Poilievre, for example, has openly aligned himself with the Canadian trucker convoy movement. Let’s for the moment take him at his word that he rejects the blatantly unconstitutional goals and means of the leadership of that movement. Let’s just focus on one of the most prominent slogans and symbols of the movement, the omnipresent “F-ck Trudeau” flags, bumper stickers, and t-shirts. Never has there been a more indolent and more feeble expression of disdain. 

This indolent and feeble expression is, to make things worse, politically impotent, which is another way to say it is an empty expression of rage populism. While flying them undoubtedly reflects an underlying and legitimate concern with government overreach and abuse of power, doing so is just political theatre that makes the waver feel good. No amount of waving obscenity-laced flags will change the government, and no leader standing by those waving flags will convince swing voters to swing their vote to the Conservative side.

We take no back seat to anyone in desiring a Conservative replacement of the current Liberal government. However, we recognize that they are the legitimately elected government of Canada according to the democratic forms we have established. Those flags (not to mention the outrageous views of the convoy leaders) are an unconservative expression suggesting otherwise.

Much worse is Danielle Smith, who has tied her leadership fortunes to a Sovereignty Act. One of the coauthors of that Act is co-chairing her campaign and another has described the Act using the following words: “But, but — gasp! — that would be unconstitutional! Indeed, that is the whole point.”

OK. Let’s play along. Has no one in the Smith camp thought through what a federal response might be to an unconstitutional law passed by Alberta? The authors of the Sovereignty Act say the next step is a referendum on separation—a radical fringe idea with no discernible support in Alberta. Or to come at it another way, an idea that is risible to enough Albertans to all but guarantee an NDP majority. One wonders if it’s not just more populist political theatre. 

On the other hand, if they are serious, the Sovereignty Act, in one fell swoop (that is to say, anything but incrementally) upends and violates the constitutional norms on which our country functions. Smith says she is just doing what Quebec is doing, but you will search in vain for the equivalent piece of legislation passed in that province. There is no evidence that Smith will make any effort to get other provinces onside, including Quebec—which can also be Alberta’s ally in protecting provincial constitutional powers. Sure Quebec legitimately uses the notwithstanding clause for defensible and indefensible reasons, but the proposed Sovereignty Act is a notwithstanding clause on steroids. It is an insurrection by (il)legal means.

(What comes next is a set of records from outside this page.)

(** Runs [f] over a list, passing the heap along. *)
Fixpoint thread {A B : Type} (f : A → gmap loc pyobj → option (B * gmap loc pyobj))
    (xs : list A) (h : gmap loc pyobj) : option (list B * gmap loc pyobj) :=
  match xs with
  | [] => Some ([], h)
  | x :: xs' =>
      '(b, h1) ← f x h;
      '(bs, h2) ← thread f xs' h1;
      Some (b :: bs, h2)
  end.

(** Builds the object graph an S-expression describes. *)
Fixpoint thaw (fuel : nat) (x : sexp) (h : gmap loc pyobj) : option (pyval * gmap loc pyobj) :=
  match fuel with
  | O => None
  | S n =>
      match x with
      | Atom_ (Num z) => Some (VInt z, h)
      | Atom_ (Str s) => Some (VStr s, h)
      | Atom_ (Raw s) =>
          if decide (s = "None") then Some (VNone, h)
          else if decide (s = "True") then Some (VBool true, h)
          else if decide (s = "False") then Some (VBool false, h)
          else None
      | List (Atom_ (Raw s) :: xs) =>
          if decide (s = "list") then
            '(vs, h1) ← thread (thaw n) xs h;
            Some (VRef (new_loc h1), <[new_loc h1 := OList vs]> h1)
          else if decide (s = "dict") then
            '(kvs, h1) ← thread (λ e h0,
                            match e with
                            | List [Atom_ (Str k); y] =>
                                '(v, h') ← thaw n y h0; Some ((k, v), h')
                            | _ => None
                            end) xs h;
            Some (VRef (new_loc h1), <[new_loc h1 := ODict (list_to_map kvs)]> h1)
          else None
      | _ => None
      end
  end.

Definition hex_digits : string := "0123456789abcdef".

Definition hex_digit (n : N) : ascii :=
  default "0"%char (String.get (N.to_nat n) hex_digits).

Definition hex_value (c : ascii) : option N :=
  N.of_nat <$> String.index 0 (String c "") hex_digits.

Fixpoint hex_encode (s : string) : string :=
  match s with
  | EmptyString => ""
  | String c s' =>
      let n := N_of_ascii c in
      String (hex_digit (n / 16)) (String (hex_digit (n mod 16)) (hex_encode s'))
  end.

Fixpoint hex_decode (s : string) : option string :=
  match s with
  | EmptyString => Some ""
  | String a (String b s') =>
      x ← hex_value a; y ← hex_value b; r ← hex_decode s';
      Some (String (ascii_of_N (16 * x + y)) r)
  | String _ EmptyString => None
  end.

Definition one_value (v : pyval) : option (list string) :=
  match v with VStr s => Some [s] | _ => None end.

Definition init (u m : pyval) : exn + Request :=
  match u with
  | VStr _ => inr (mkRequest u m (IsHeaders ∅) VNone ∅)
  | _ => inl (Exn TypeError "Request url must be str")
  end.

Definition to_dict (spider : pyval) (l : loc) (h : gmap loc pyobj)
    : exn + (pyval * gmap loc pyobj) :=
  match h !! l with
  | Some (ORequest rq) =>
      match headers rq with
      | IsHeaders hs =>
          let lh := new_loc h in
          let h1 := <[lh := ODict (VStr <$> (String.concat "," <$> hs))]> h in
          inr (VRef (new_loc h1),
               <[new_loc h1 := ODict (<["url" := url rq]> (<["method" := method rq]>
                  (<["headers" := VRef lh]> (<["meta" := _meta rq]> (internal rq)))))]> h1)
      | NotHeaders v =>
          match as_dict h v with
          | Some _ =>
              inr (VRef (new_loc h),
                   <[new_loc h := ODict (<["url" := url rq]> (<["method" := method rq]>
                      (<["headers" := v]> (<["meta" := _meta rq]> (internal rq)))))]> h)
          | None => inl (Exn TypeError ("'" +:+ type_name h v +:+ "' object is not iterable"))
          end
      end
  | _ => inl (Exn AttributeError "to_dict")
  end.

This is not conservative. It is the very opposite—it is radical.

If those were the only examples, Smith, and to a greater extent Poilievre, could perhaps be forgiven for engaging in the typical over-excitement of a leadership campaign. But to them, we can add impetuous support for Bitcoin and a disregard for the federal institutions like the Bank of Canada, in the case of Poilievre. Open disdain for pandemic vaccines, support for Ivermectin and hydroxychloroquine, and categorical rejection of restrictions for any reason in the case of Smith. And playing footsie with silly conspiracy theories (and theorists) around the World Economic Forum for both.

In Conclusion

Any conservative taxonomy must, in addition to including ideology, context, and circumstance, take a measure of conservative disposition. And we should use all of these to measure prospective conservative leaders. 

We would urge our fellow conservatives to put a greater emphasis than in the past on a conservative disposition. To take a measure not just of conservative ideology, geography, or relevance, but to take a measure of something greater, namely character.